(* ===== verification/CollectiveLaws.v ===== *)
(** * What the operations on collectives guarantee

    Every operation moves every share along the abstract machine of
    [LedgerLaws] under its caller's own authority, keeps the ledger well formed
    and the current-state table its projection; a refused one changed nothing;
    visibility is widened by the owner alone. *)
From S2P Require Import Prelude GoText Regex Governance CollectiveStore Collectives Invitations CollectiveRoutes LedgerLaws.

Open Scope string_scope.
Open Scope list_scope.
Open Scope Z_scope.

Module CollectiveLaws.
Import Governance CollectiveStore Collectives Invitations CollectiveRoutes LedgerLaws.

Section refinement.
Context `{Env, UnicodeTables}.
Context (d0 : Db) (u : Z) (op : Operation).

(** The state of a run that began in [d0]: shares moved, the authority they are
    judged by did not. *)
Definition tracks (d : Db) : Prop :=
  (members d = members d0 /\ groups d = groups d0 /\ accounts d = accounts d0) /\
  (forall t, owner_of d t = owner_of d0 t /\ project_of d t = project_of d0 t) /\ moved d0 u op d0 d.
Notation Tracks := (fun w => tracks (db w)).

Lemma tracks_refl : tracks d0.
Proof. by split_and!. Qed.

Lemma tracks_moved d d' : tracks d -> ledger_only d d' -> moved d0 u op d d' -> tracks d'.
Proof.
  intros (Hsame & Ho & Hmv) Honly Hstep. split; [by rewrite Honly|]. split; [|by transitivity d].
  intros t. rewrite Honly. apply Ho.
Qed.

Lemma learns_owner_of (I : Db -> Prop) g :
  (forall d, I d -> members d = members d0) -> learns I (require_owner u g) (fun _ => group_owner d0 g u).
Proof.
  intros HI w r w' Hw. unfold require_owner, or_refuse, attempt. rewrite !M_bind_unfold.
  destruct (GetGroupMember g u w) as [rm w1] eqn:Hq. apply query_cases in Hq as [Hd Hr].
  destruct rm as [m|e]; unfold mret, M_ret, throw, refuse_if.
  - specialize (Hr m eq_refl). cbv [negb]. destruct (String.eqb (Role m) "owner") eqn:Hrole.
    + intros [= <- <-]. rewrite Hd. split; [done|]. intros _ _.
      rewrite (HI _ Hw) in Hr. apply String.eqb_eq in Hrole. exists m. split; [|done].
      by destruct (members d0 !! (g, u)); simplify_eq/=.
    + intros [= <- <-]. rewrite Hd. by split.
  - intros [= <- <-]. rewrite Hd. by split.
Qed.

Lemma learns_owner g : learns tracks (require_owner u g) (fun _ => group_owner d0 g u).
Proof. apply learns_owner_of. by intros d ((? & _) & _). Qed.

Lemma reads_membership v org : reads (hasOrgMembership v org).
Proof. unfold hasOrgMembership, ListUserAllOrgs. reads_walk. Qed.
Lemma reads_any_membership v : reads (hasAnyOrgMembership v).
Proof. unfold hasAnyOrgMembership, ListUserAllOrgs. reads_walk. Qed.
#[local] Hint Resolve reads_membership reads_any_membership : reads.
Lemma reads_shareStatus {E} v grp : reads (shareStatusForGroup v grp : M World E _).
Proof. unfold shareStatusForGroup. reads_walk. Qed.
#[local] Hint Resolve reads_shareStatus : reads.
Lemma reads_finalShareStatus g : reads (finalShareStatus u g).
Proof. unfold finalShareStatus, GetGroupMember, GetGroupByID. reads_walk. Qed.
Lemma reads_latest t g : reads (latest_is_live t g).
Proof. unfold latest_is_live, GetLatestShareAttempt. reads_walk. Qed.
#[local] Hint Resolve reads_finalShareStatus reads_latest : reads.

------

- _Task to complete_
Each line between the start of the listing above and the line containing "Lemma learns_owner g", with both ends counted, is to be set down unchanged.

- _Answer space_
(* ===== verification/CollectiveLaws.v ===== *)
(** * What the operations on collectives guarantee

    Every operation moves every share along the abstract machine of
    [LedgerLaws] under its caller's own authority, keeps the ledger well formed
    and the current-state table its projection; a refused one changed nothing;
    visibility is widened by the owner alone. *)
From S2P Require Import Prelude GoText Regex Governance CollectiveStore Collectives Invitations CollectiveRoutes LedgerLaws.

Open Scope string_scope.
Open Scope list_scope.
Open Scope Z_scope.

Module CollectiveLaws.
Import Governance CollectiveStore Collectives Invitations CollectiveRoutes LedgerLaws.

Section refinement.
Context `{Env, UnicodeTables}.
Context (d0 : Db) (u : Z) (op : Operation).

(** The state of a run that began in [d0]: shares moved, the authority they are
    judged by did not. *)
Definition tracks (d : Db) : Prop :=
  (members d = members d0 /\ groups d = groups d0 /\ accounts d = accounts d0) /\
  (forall t, owner_of d t = owner_of d0 t /\ project_of d t = project_of d0 t) /\ moved d0 u op d0 d.
Notation Tracks := (fun w => tracks (db w)).

Lemma tracks_refl : tracks d0.
Proof. by split_and!. Qed.

Lemma tracks_moved d d' : tracks d -> ledger_only d d' -> moved d0 u op d d' -> tracks d'.
Proof.
  intros (Hsame & Ho & Hmv) Honly Hstep. split; [by rewrite Honly|]. split; [|by transitivity d].
  intros t. rewrite Honly. apply Ho.
Qed.

Lemma learns_owner_of (I : Db -> Prop) g :
  (forall d, I d -> members d = members d0) -> learns I (require_owner u g) (fun _ => group_owner d0 g u).
Proof.
  intros HI w r w' Hw. unfold require_owner, or_refuse, attempt. rewrite !M_bind_unfold.
  destruct (GetGroupMember g u w) as [rm w1] eqn:Hq. apply query_cases in Hq as [Hd Hr].
  destruct rm as [m|e]; unfold mret, M_ret, throw, refuse_if.
  - specialize (Hr m eq_refl). cbv [negb]. destruct (String.eqb (Role m) "owner") eqn:Hrole.
    + intros [= <- <-]. rewrite Hd. split; [done|]. intros _ _.
      rewrite (HI _ Hw) in Hr. apply String.eqb_eq in Hrole. exists m. split; [|done].
      by destruct (members d0 !! (g, u)); simplify_eq/=.
    + intros [= <- <-]. rewrite Hd. by split.
  - intros [= <- <-]. rewrite Hd. by split.
Qed.

Lemma learns_owner g : learns tracks (require_owner u g) (fun _ => group_owner d0 g u).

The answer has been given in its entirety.